◆ **WHAT TO DO**
From the first line to the last, retype the data below exactly.

◆ **SUPPLIED MATERIAL**
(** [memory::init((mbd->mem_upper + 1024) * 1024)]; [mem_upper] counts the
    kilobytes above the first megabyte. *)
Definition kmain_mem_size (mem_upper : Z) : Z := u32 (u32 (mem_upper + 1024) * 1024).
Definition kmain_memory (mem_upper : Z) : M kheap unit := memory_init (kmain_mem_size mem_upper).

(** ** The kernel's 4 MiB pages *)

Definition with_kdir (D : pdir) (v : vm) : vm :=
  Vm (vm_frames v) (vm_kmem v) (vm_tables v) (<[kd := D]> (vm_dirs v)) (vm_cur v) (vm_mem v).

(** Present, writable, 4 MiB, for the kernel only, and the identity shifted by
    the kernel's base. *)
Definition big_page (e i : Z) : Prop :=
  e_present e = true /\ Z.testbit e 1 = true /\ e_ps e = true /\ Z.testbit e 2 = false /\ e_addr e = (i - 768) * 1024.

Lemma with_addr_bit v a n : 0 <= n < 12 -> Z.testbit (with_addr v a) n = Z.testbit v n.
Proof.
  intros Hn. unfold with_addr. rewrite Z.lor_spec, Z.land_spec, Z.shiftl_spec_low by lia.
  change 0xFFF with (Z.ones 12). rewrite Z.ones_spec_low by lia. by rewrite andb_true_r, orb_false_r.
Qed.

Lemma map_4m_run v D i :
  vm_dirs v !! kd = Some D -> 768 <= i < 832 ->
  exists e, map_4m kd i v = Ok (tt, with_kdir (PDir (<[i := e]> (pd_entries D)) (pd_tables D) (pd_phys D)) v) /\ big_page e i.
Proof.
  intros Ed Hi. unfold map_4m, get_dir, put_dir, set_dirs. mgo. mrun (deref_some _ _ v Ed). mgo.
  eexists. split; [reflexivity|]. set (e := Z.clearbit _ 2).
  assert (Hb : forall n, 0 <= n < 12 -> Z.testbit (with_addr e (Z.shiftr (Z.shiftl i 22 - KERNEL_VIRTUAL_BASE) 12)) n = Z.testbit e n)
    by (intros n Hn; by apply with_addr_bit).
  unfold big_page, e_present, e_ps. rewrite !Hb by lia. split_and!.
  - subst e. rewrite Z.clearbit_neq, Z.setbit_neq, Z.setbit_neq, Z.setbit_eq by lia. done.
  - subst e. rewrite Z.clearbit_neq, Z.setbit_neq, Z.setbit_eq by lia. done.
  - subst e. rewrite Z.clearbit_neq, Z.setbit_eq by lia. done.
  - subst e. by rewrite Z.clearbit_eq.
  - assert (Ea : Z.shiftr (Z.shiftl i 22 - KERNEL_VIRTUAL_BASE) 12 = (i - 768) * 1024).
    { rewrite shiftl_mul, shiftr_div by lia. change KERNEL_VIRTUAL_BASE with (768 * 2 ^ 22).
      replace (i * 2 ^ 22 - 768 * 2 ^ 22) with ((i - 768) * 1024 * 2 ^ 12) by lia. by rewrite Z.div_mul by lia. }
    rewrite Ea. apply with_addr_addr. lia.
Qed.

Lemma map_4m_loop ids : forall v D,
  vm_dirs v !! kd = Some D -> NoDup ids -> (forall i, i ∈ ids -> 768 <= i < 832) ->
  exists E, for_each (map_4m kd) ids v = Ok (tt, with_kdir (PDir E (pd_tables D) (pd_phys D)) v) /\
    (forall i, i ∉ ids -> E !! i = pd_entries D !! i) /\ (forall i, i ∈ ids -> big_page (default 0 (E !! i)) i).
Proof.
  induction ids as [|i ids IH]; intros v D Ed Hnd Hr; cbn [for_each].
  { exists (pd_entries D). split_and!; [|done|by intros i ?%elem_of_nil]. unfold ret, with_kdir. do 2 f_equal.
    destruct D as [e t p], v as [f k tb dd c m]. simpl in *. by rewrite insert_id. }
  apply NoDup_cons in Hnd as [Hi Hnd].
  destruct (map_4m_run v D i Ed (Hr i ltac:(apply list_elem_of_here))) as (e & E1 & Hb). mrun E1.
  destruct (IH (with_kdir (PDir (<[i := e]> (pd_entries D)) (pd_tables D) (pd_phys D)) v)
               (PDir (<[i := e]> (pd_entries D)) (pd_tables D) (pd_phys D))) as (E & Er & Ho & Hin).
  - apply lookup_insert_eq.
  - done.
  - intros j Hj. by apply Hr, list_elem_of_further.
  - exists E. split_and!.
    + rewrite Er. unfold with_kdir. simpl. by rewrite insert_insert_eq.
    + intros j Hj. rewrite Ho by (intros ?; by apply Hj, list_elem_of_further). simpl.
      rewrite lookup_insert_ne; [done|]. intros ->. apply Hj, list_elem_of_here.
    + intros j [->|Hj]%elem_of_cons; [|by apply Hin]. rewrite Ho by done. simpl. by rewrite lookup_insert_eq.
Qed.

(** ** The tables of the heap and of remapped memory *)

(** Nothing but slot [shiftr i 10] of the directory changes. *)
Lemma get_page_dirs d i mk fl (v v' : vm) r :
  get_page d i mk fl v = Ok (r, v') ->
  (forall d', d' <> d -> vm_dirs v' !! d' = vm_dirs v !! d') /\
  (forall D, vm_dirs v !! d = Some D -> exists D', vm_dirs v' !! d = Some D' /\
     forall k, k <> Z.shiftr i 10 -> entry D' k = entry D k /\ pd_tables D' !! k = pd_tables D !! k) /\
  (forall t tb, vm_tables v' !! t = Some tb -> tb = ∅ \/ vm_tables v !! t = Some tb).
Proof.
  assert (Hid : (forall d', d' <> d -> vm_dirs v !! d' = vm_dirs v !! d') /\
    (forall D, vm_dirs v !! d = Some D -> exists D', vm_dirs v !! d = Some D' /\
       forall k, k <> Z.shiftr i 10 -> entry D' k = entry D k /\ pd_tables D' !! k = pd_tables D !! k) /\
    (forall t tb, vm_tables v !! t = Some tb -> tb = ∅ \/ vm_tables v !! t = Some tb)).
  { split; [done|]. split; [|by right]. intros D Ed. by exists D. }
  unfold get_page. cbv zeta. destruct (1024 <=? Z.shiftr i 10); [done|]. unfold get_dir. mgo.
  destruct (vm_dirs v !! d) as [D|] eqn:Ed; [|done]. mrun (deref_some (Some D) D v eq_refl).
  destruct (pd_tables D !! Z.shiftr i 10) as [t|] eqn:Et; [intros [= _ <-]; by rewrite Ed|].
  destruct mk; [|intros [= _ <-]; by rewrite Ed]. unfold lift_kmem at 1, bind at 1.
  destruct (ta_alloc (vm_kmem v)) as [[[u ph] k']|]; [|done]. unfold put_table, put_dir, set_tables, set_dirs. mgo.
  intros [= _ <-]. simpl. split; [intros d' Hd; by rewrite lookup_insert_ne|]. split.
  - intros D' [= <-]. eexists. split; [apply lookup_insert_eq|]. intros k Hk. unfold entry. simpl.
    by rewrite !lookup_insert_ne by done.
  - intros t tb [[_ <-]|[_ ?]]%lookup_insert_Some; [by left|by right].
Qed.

◆ **OUTPUT BELOW**
(** [memory::init((mbd->mem_upper + 1024) * 1024)]; [mem_upper] counts the
    kilobytes above the first megabyte. *)
Definition kmain_mem_size (mem_upper : Z) : Z := u32 (u32 (mem_upper + 1024) * 1024).
Definition kmain_memory (mem_upper : Z) : M kheap unit := memory_init (kmain_mem_size mem_upper).

(** ** The kernel's 4 MiB pages *)

Definition with_kdir (D : pdir) (v : vm) : vm :=
  Vm (vm_frames v) (vm_kmem v) (vm_tables v) (<[kd := D]> (vm_dirs v)) (vm_cur v) (vm_mem v).

(** Present, writable, 4 MiB, for the kernel only, and the identity shifted by
    the kernel's base. *)
Definition big_page (e i : Z) : Prop :=
  e_present e = true /\ Z.testbit e 1 = true /\ e_ps e = true /\ Z.testbit e 2 = false /\ e_addr e = (i - 768) * 1024.

Lemma with_addr_bit v a n : 0 <= n < 12 -> Z.testbit (with_addr v a) n = Z.testbit v n.
Proof.
  intros Hn. unfold with_addr. rewrite Z.lor_spec, Z.land_spec, Z.shiftl_spec_low by lia.
  change 0xFFF with (Z.ones 12). rewrite Z.ones_spec_low by lia. by rewrite andb_true_r, orb_false_r.
Qed.

Lemma map_4m_run v D i :
  vm_dirs v !! kd = Some D -> 768 <= i < 832 ->
  exists e, map_4m kd i v = Ok (tt, with_kdir (PDir (<[i := e]> (pd_entries D)) (pd_tables D) (pd_phys D)) v) /\ big_page e i.
Proof.
  intros Ed Hi. unfold map_4m, get_dir, put_dir, set_dirs. mgo. mrun (deref_some _ _ v Ed). mgo.
  eexists. split; [reflexivity|]. set (e := Z.clearbit _ 2).
  assert (Hb : forall n, 0 <= n < 12 -> Z.testbit (with_addr e (Z.shiftr (Z.shiftl i 22 - KERNEL_VIRTUAL_BASE) 12)) n = Z.testbit e n)
    by (intros n Hn; by apply with_addr_bit).
  unfold big_page, e_present, e_ps. rewrite !Hb by lia. split_and!.
  - subst e. rewrite Z.clearbit_neq, Z.setbit_neq, Z.setbit_neq, Z.setbit_eq by lia. done.
  - subst e. rewrite Z.clearbit_neq, Z.setbit_neq, Z.setbit_eq by lia. done.
  - subst e. rewrite Z.clearbit_neq, Z.setbit_eq by lia. done.
  - subst e. by rewrite Z.clearbit_eq.
  - assert (Ea : Z.shiftr (Z.shiftl i 22 - KERNEL_VIRTUAL_BASE) 12 = (i - 768) * 1024).
    { rewrite shiftl_mul, shiftr_div by lia. change KERNEL_VIRTUAL_BASE with (768 * 2 ^ 22).
      replace (i * 2 ^ 22 - 768 * 2 ^ 22) with ((i - 768) * 1024 * 2 ^ 12) by lia. by rewrite Z.div_mul by lia. }
    rewrite Ea. apply with_addr_addr. lia.
Qed.

Lemma map_4m_loop ids : forall v D,
  vm_dirs v !! kd = Some D -> NoDup ids -> (forall i, i ∈ ids -> 768 <= i < 832) ->
  exists E, for_each (map_4m kd) ids v = Ok (tt, with_kdir (PDir E (pd_tables D) (pd_phys D)) v) /\
    (forall i, i ∉ ids -> E !! i = pd_entries D !! i) /\ (forall i, i ∈ ids -> big_page (default 0 (E !! i)) i).
Proof.
  induction ids as [|i ids IH]; intros v D Ed Hnd Hr; cbn [for_each].
  { exists (pd_entries D). split_and!; [|done|by intros i ?%elem_of_nil]. unfold ret, with_kdir. do 2 f_equal.
    destruct D as [e t p], v as [f k tb dd c m]. simpl in *. by rewrite insert_id. }
  apply NoDup_cons in Hnd as [Hi Hnd].
  destruct (map_4m_run v D i Ed (Hr i ltac:(apply list_elem_of_here))) as (e & E1 & Hb). mrun E1.
  destruct (IH (with_kdir (PDir (<[i := e]> (pd_entries D)) (pd_tables D) (pd_phys D)) v)
               (PDir (<[i := e]> (pd_entries D)) (pd_tables D) (pd_phys D))) as (E & Er & Ho & Hin).
  - apply lookup_insert_eq.
  - done.
  - intros j Hj. by apply Hr, list_elem_of_further.
  - exists E. split_and!.
    + rewrite Er. unfold with_kdir. simpl. by rewrite insert_insert_eq.
    + intros j Hj. rewrite Ho by (intros ?; by apply Hj, list_elem_of_further). simpl.
      rewrite lookup_insert_ne; [done|]. intros ->. apply Hj, list_elem_of_here.
    + intros j [->|Hj]%elem_of_cons; [|by apply Hin]. rewrite Ho by done. simpl. by rewrite lookup_insert_eq.
Qed.

(** ** The tables of the heap and of remapped memory *)

(** Nothing but slot [shiftr i 10] of the directory changes. *)
Lemma get_page_dirs d i mk fl (v v' : vm) r :
  get_page d i mk fl v = Ok (r, v') ->
  (forall d', d' <> d -> vm_dirs v' !! d' = vm_dirs v !! d') /\
  (forall D, vm_dirs v !! d = Some D -> exists D', vm_dirs v' !! d = Some D' /\
     forall k, k <> Z.shiftr i 10 -> entry D' k = entry D k /\ pd_tables D' !! k = pd_tables D !! k) /\
  (forall t tb, vm_tables v' !! t = Some tb -> tb = ∅ \/ vm_tables v !! t = Some tb).
Proof.
  assert (Hid : (forall d', d' <> d -> vm_dirs v !! d' = vm_dirs v !! d') /\
    (forall D, vm_dirs v !! d = Some D -> exists D', vm_dirs v !! d = Some D' /\
       forall k, k <> Z.shiftr i 10 -> entry D' k = entry D k /\ pd_tables D' !! k = pd_tables D !! k) /\
    (forall t tb, vm_tables v !! t = Some tb -> tb = ∅ \/ vm_tables v !! t = Some tb)).
  { split; [done|]. split; [|by right]. intros D Ed. by exists D. }
  unfold get_page. cbv zeta. destruct (1024 <=? Z.shiftr i 10); [done|]. unfold get_dir. mgo.
  destruct (vm_dirs v !! d) as [D|] eqn:Ed; [|done]. mrun (deref_some (Some D) D v eq_refl).
  destruct (pd_tables D !! Z.shiftr i 10) as [t|] eqn:Et; [intros [= _ <-]; by rewrite Ed|].
  destruct mk; [|intros [= _ <-]; by rewrite Ed]. unfold lift_kmem at 1, bind at 1.
  destruct (ta_alloc (vm_kmem v)) as [[[u ph] k']|]; [|done]. unfold put_table, put_dir, set_tables, set_dirs. mgo.
  intros [= _ <-]. simpl. split; [intros d' Hd; by rewrite lookup_insert_ne|]. split.
  - intros D' [= <-]. eexists. split; [apply lookup_insert_eq|]. intros k Hk. unfold entry. simpl.
    by rewrite !lookup_insert_ne by done.
  - intros t tb [[_ <-]|[_ ?]]%lookup_insert_Some; [by left|by right].
Qed.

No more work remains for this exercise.